Counseling, Psychology, & Special Education
School of Education
correlation, moderation, parental acceptance, self-acceptance, sexual orientation, well-being
The purpose of this investigation was to determine whether perceived maternal, paternal, and/or parental acceptance for a lesbian, gay, or bisexual (LGB) person's sexual orientation correlated with well-being and/or moderated the relationship between the LGB person's levels of self-acceptance and well-being. The following dissertation outlines the negative mental health and well-being implications of unsupportive social and family systems for LGB individuals. Given the importance of parental support for all individuals, the study extends the available research literature as it seeks to understand how parental acceptance for one's sexual orientation impacts self-acceptance and well-being, for which little research has previously been conducted.
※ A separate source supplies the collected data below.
(** King safety *)

Lemma evaluateKingSafety_sum bd :
  evaluateKingSafety bd = sumOver (kingAt bd) squares.
Proof.
  unfold evaluateKingSafety.
  rewrite (foldl_pointwise _ (fun s i => s + kingAt bd i)).
  { rewrite foldl_add. lia. }
  intros s i _. cbv zeta. unfold kingAt, whiteShield, blackShield.
  set (t1 := sumOver _ _). set (t2 := sumOver _ _).
  assert (H1 : forall s0,
    foldl (fun score df =>
      if (0 <=? Z.rem i 8 + df) && (Z.rem i 8 + df <? 8)
         && (Z.quot i 8 + 1 <? 8)
      then if decide (board_at bd ((Z.quot i 8 + 1) * 8 + (Z.rem i 8 + df))
                      = Piece.WHITEPAWN)
           then score + 15 else score
      else score) s0 [-1; 0; 1] = s0 + t1).
  { intros s0. subst t1. rewrite <- foldl_add. apply foldl_pointwise.
    intros a df _. unfold shieldTerm.
    destruct (_ && _); [|lia]. case_decide; lia. }
  assert (H2 : forall s0,
    foldl (fun score df =>
      if (0 <=? Z.rem i 8 + df) && (Z.rem i 8 + df <? 8)
         && (0 <=? Z.quot i 8 - 1)
      then if decide (board_at bd ((Z.quot i 8 - 1) * 8 + (Z.rem i 8 + df))
                      = Piece.BLACKPAWN)
           then score - 15 else score
      else score) s0 [-1; 0; 1] = s0 - t2).
  { intros s0. subst t2.
    rewrite <- (Z.add_opp_r s0), <- sumOver_neg, <- foldl_add.
    apply foldl_pointwise.
    intros a df _. unfold shieldTerm.
    destruct (_ && _); [|lia]. case_decide; lia. }
  rewrite H1, H2. repeat case_decide; lia.
Qed.
(** * Shopping-cart hook (useCart): embedding and verification

    Two source files are embedded:
    - [src/hooks/useCart.tsx], the full cart provider (module [UseCart]);
    - the unnamed second file, an earlier draft of the same provider that
      writes to localStorage inside the handlers and whose
      [updateProductAmount] is an empty stub (module [Part000]).

    Modelling choices.
    - JavaScript numbers that the code treats as integers (ids, amounts,
      stock) are [Z]; prices are inert payload and are kept as [Q].  The
      code's numbers are doubles: comparisons of integers are exact on them,
      and the one sum the handlers compute, [currentAmount + 1], is the
      integer sum for the amounts from -2^53 up to 2^53 - 1
      ([increment_exact]) and is rounded above them (2^53 + 1 is 2^53).  The
      integers of the model are the code's numbers on that range: a
      statement about the value of an incremented amount is made for
      amounts in it.
    - Cart entries are JavaScript objects that the handlers mutate in place
      ([productExists.amount = amount]) while the array [updatedCart] is only
      a shallow copy of [cart].  Objects therefore live in a heap indexed by
      references, arrays hold references, and the contents of an array are
      read through the heap ([view]).
    - An array carries an identity ([ref]) because the persistence effect
      compares arrays with [!==].  [push] and [splice] act on [updatedCart]
      only, which nothing else holds before [setCart]; they rebind the local
      array value.
    - A handler body is a computation in a state-and-exception monad [Js];
      [try_catch] is the handler's [try { ... } catch { ... }].
    - The HTTP collaborators are functions from the requested id to a
      response; every request is logged in the world.  The body of a stock
      response is untyped in the source and is modelled by what
      [stock.data.amount] can do: raise, yield no number, or yield a number.
      The body of a catalog response is taken at the type of the array that
      receives it.
    - [toast.error], [setCart], [JSON.stringify] and [localStorage.setItem]
      are library calls that return normally; [useEffect] is React's, by
      whatever module path the file imports it.
    - A handler runs to completion from the [cart] of the latest render, and
      React renders the provider again (running its effects) before the next
      handler starts. *)

From stdpp Require Import gmap list strings.
From Stdlib Require Import ZArith QArith.

Open Scope Z_scope.

(** ** Data model *)

(** Modelled from the spec: the [Product] interface of [src/types.ts], which
    is imported by both files but is not part of the sources at hand.  The
    spec's CartEntry is
    [{ id: integer, title: string, price: number, image: string, amount: integer }]. *)
Record Product : Type := mkProduct {
  id : Z;
  title : string;
  price : Q;
  image : string;
  amount : Z
}.
(** The first step of [SerializeJSONProperty]: an object with a
    callable [toJSON] is replaced by the result of the call.  The model
    is stuck where the store shows an own function [toJSON] of which
    [toJSON] tells no result.  ([BigInt.prototype] has no [toJSON].) *)
Definition call_toJSON (h : store) (key : string) (value : val)
    : outcome val :=
  match value with
  | VRef r =>
      match toJSON r key with
      | Some res => of_result res
      | None =>
          match h !! r with
          | Some o => if own_toJSON o then Stuck else Ret value
          | None => Stuck
          end
      end
  | _ => Ret value
  end.

(** The replacer function passed to [JSON.stringify]; [cache] is the
    array the closure captures.  ['' + value] may throw. *)
Definition replacer (value : val) (cache : list ref)
    : result val * list ref :=
  match value with
  | VRef r =>
      if bool_decide (r ∈ cache) then (s ← toStr r; mret (VStr s), cache)
      else (Ok value, (cache ++ [r])%list)
  | _ => (Ok value, cache)
  end.

(** Serializing the items of a container from left to right, threading
    the cache. *)
Fixpoint ser_items {A B} (f : A → list ref → outcome B * list ref)
    (items : list A) (cache : list ref) : outcome (list B) * list ref :=
  match items with
  | [] => (Ret [], cache)
  | x :: rest =>
      match f x cache with
      | (Ret y, cache1) =>
          match ser_items f rest cache1 with
          | (Ret ys, cache2) => (Ret (y :: ys), cache2)
          | other => other
          end
      | (Raise e, cache1) => (Raise e, cache1)
      | (Stuck, cache1) => (Stuck, cache1)
      end
  end.

(** The members of an object: a property whose value serializes to
    [undefined] is left out. *)
Definition members (l : list (string * option json)) : list (string * json) :=
  omap (λ kv, j ← kv.2; Some (kv.1, j)) l.

(** The elements of an array: [undefined] becomes [null]. *)
Definition elements (l : list (option json)) : list json :=
  map (default JsNull) l.

(** The elements of an array with their keys, the indices as strings. *)
Definition indexed (elems : list val) : list (string * val) :=
  imap (λ i v, (of_Z (Z.of_nat i), v)) elems.

(** [SerializeJSONProperty] for the value [value] found under [key]:
    [toJSON] first, then the replacer, then the serialization proper,
    read through [JSON.parse]: the result is the parsed tree, [None]
    standing for [undefined].  A [BigInt] throws a [TypeError].
    [stack] holds the objects being serialized, on which
    [JSON.stringify] throws a [TypeError] when it meets one of them
    again.  [fuel] bounds the nesting depth. *)
Fixpoint serialize (fuel : nat) (h : store) (stack : list ref)
    (key : string) (value : val) (cache : list ref)
    : outcome (option json) * list ref :=
  match fuel with
  | O => (Stuck, cache)
  | S fuel' =>
      match call_toJSON h key value with
      | Raise e => (Raise e, cache)
      | Stuck => (Stuck, cache)
      | Ret value1 =>
          match replacer value1 cache with
          | (Throw e, cache') => (Raise e, cache')
          | (Ok value', cache') =>
              match value' with
              | VUndefined | VFunction => (Ret None, cache')
              | VNull | VNonFinite => (Ret (Some JsNull), cache')
              | VBool b => (Ret (Some (JsBool b)), cache')
              | VNum n => (Ret (Some (JsNum n)), cache')
              | VStr s => (Ret (Some (JsStr s)), cache')
              | VBigInt _ => (Raise TypeError, cache')
              | VRef r =>
                  if bool_decide (r ∈ stack) then (Raise TypeError, cache')
                  else
                    match h !! r with
                    | None => (Stuck, cache')
                    | Some (OObject props) =>
                        match ser_items
                                (λ kv c,
                                   match serialize fuel' h (r :: stack)
                                                   kv.1 kv.2 c with
                                   | (Ret j, c') => (Ret (kv.1, j), c')
                                   | (Raise e, c') => (Raise e, c')
                                   | (Stuck, c') => (Stuck, c')
                                   end)
                                props cache' with
                        | (Ret kvs, c) => (Ret (Some (JsObj (members kvs))), c)
                        | (Raise e, c) => (Raise e, c)
                        | (Stuck, c) => (Stuck, c)
                        end
                    | Some (OArray elems) =>
                        match ser_items
                                (λ kv c,
                                   serialize fuel' h (r :: stack)
                                             kv.1 kv.2 c)
                                (indexed elems) cache' with
                        | (Ret js, c) => (Ret (Some (JsArr (elements js))), c)
                        | (Raise e, c) => (Raise e, c)
                        | (Stuck, c) => (Stuck, c)
                        end
                    end
              end
          end
      end
  end.

(** [cleanCycles(obj)]: [JSON.parse(JSON.stringify(obj, replacer))] with a
    fresh cache; the root is found under the empty key.
    [JSON.stringify] gives [undefined] for a value without a JSON form,
    which [JSON.parse] rejects. *)
Definition cleanCycles (fuel : nat) (h : store) (obj : val) : outcome json :=
  match (serialize fuel h [] EmptyString obj []).1 with
  | Ret (Some j) => Ret j
  | Ret None => Raise SyntaxError
  | Raise e => Raise e
  | Stuck => Stuck
  end.

End Cleaner.

End JSONReporter.

(** ** The XUnit reporter: the root element *)

Module XUnit.

Import JsString.

(** An attribute value handed to [tag]. *)
Inductive AttrVal :=
| AStr (s : string)
| ANum (q : Q).

Section Tag.

(** [utils.escape], applied to attribute values of either kind. *)
Variable escape : AttrVal → string.

(** [key + '="' + escape(attrs[key]) + '"'] *)
Definition attr (kv : string * AttrVal) : string :=
  kv.1 +:+ "=" +:+ dquote +:+ escape kv.2 +:+ dquote.

(** [tag(name, attrs, close, content)]; [content] is [None] when the
    argument is omitted. *)
Definition tag (name : string) (attrs : list (string * AttrVal))
    (close : bool) (content : option string) : string :=
  let end_ := if close then "/>" else ">" in
  let pairs := map attr attrs in
  let t :=
    "<" +:+ name +:+
    (match pairs with
     | [] => EmptyString
     | _ => " " +:+ join " " pairs
     end) +:+ end_ in
  match content with
  | Some c => if falsy c then t else t +:+ c +:+ "</" +:+ name +:+ end_
  | None => t
  end.

(** [stats.duration / 1000 || 0] *)
Definition seconds (duration : Z) : Q :=
  let q := (inject_Z duration / 1000)%Q in
  if Qeq_bool q 0 then 0%Q else q.

(** The attributes of the root element, as the run-end handler builds
    them; [timestamp] is [new Date().toUTCString()]. *)
Definition testsuite_attrs (suiteName timestamp : string) (stats : Base.Stats)
    : list (string * AttrVal) :=
  [ ("name", AStr suiteName);
    ("tests", ANum (inject_Z (Base.s_tests stats)));
    ("failures", ANum 0);
    ("errors", ANum (inject_Z (Base.s_failures stats)));
    ("skipped", ANum (inject_Z (Base.s_tests stats - Base.s_failures stats
                                - Base.s_passes stats)));
    ("timestamp", AStr timestamp);
    ("time", ANum (seconds (Base.s_duration stats))) ].

(** The first line the run-end handler writes. *)
Definition testsuite_open (suiteName timestamp : string) (stats : Base.Stats)
    : string :=
  tag "testsuite" (testsuite_attrs suiteName timestamp stats) false None.

End Tag.

(** *** The lines of the tests *)

(** What [XUnit.prototype.test] and [Base.showDiff] read of the error of
    a failed test. *)
Record Failure := mkFailure {
  x_message : string;
  x_stack : string;
  x_actual : JsVal;
  x_expected : JsVal;
  x_showDiff : bool
}.

(** [test.state === STATE_FAILED] with [test.err]; otherwise
    [test.isPending()], or neither. *)
Inductive State :=
| failed (err : Failure)
| pending
| passed.

(** What is read of a test: [test.parent.fullTitle()], the title, the
    file, the duration ([None] for [undefined]) and the state. *)
Record TestCase := mkTestCase {
  tc_classname : string;
  tc_title : string;
  tc_file : string;
  tc_duration : option Z;
  tc_state : State
}.

Section Test.

(** [utils.escape]; the members [hideDiff], [showDiff] and
    [generateDiff] of the [Base] import; [path.relative(process.cwd(), _)]
    and the reporter option [showRelativePaths]. *)
Variable escape : AttrVal → string.
Variable hideDiff : bool.
Variable showDiff : Failure → bool.
Variable generateDiff : JsVal → JsVal → string.
Variable relative : string → string.
Variable showRelativePaths : bool.

Definition testFilePath (filepath : string) : string :=
  if showRelativePaths then relative filepath else filepath.

(** [test.duration / 1000 || 0] *)
Definition time (duration : option Z) : Q :=
  match duration with
  | Some d => seconds d
  | None => 0%Q
  end.

Definition testcase_attrs (t : TestCase) : list (string * AttrVal) :=
  [ ("classname", AStr (tc_classname t));
    ("name", AStr (tc_title t));
    ("file", AStr (testFilePath (tc_file t)));
    ("time", ANum (time (tc_duration t))) ].

(** The line [XUnit.prototype.test] writes for [t].  (The assignment to
    [Base.useColors] that comes first concerns what [generateDiff]
    returns, which is a parameter here.) *)
Definition test (t : TestCase) : string :=
  let attrs := testcase_attrs t in
  match tc_state t with
  | failed err =>
      let diff :=
        if negb hideDiff && showDiff err
        then nl +:+ generateDiff (x_actual err) (x_expected err)
        else EmptyString in
      tag escape "testcase" attrs false
        (Some (tag escape "failure" [] false
                 (Some (escape (AStr (x_message err)) +:+
                        escape (AStr diff) +:+ nl +:+
                        escape (AStr (x_stack err))))))
  | pending =>
      tag escape "testcase" attrs false
        (Some (tag escape "skipped" [] true None))
  | passed => tag escape "testcase" attrs true None
  end.

End Test.

End XUnit.

(** ** The Dot reporter *)

Module Dot.

Import JsString.

(** The test events the reporter listens to; a passing test carries the
    speed the pass handler of [Base] stored before. *)
Inductive event :=
| pending
| pass (speed : Base.Speed)
| fail.

Section Handlers.

(** [Base.color], and the constant [width] the handlers close over. *)
Variable color : string → string → string.
Variable width : Z.

(** [n % width === 0], which is [false] for the [NaN] of a zero [width]. *)
Definition breaks (n : Z) : bool :=
  if (width =? 0)%Z then false else (Z.rem n width =? 0)%Z.

(** The symbol written for an event, colored. *)
Definition symbol (ev : event) : string :=
  match ev with
  | pending => color "pending" ","
  | pass Base.slow => color "bright yellow" "."
  | pass Base.medium => color "medium" "."
  | pass Base.fast => color "fast" "."
  | fail => color "fail" "!"
  end.

(** One handler call: the counter after [++n] and the strings written. *)
Definition on_event (n : Z) (ev : event) : Z * list string :=
  let n' := (n + 1)%Z in
  (n', ((if breaks n' then [nl +:+ "  "] else []) ++ [symbol ev])%list).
Specifically, the study investigates whether the amount of perceived maternal and paternal acceptance for one's sexual orientation moderates the relationship between self-acceptance and well-being indicators such as positive relations with others, happiness, self-esteem, and satisfaction with life. The study results found that perceived maternal and paternal acceptance are both positively and significantly correlated to each of the well-being indicators; positive relations with others, happiness, self-esteem, and satisfaction with life. Perceived maternal and paternal acceptance were found not to be moderators of self-acceptance and well-being, therefore, neither was more significant for moderating the relationship between self-acceptance and well-being. Average parental acceptance was also not a moderator of self-acceptance and well-being.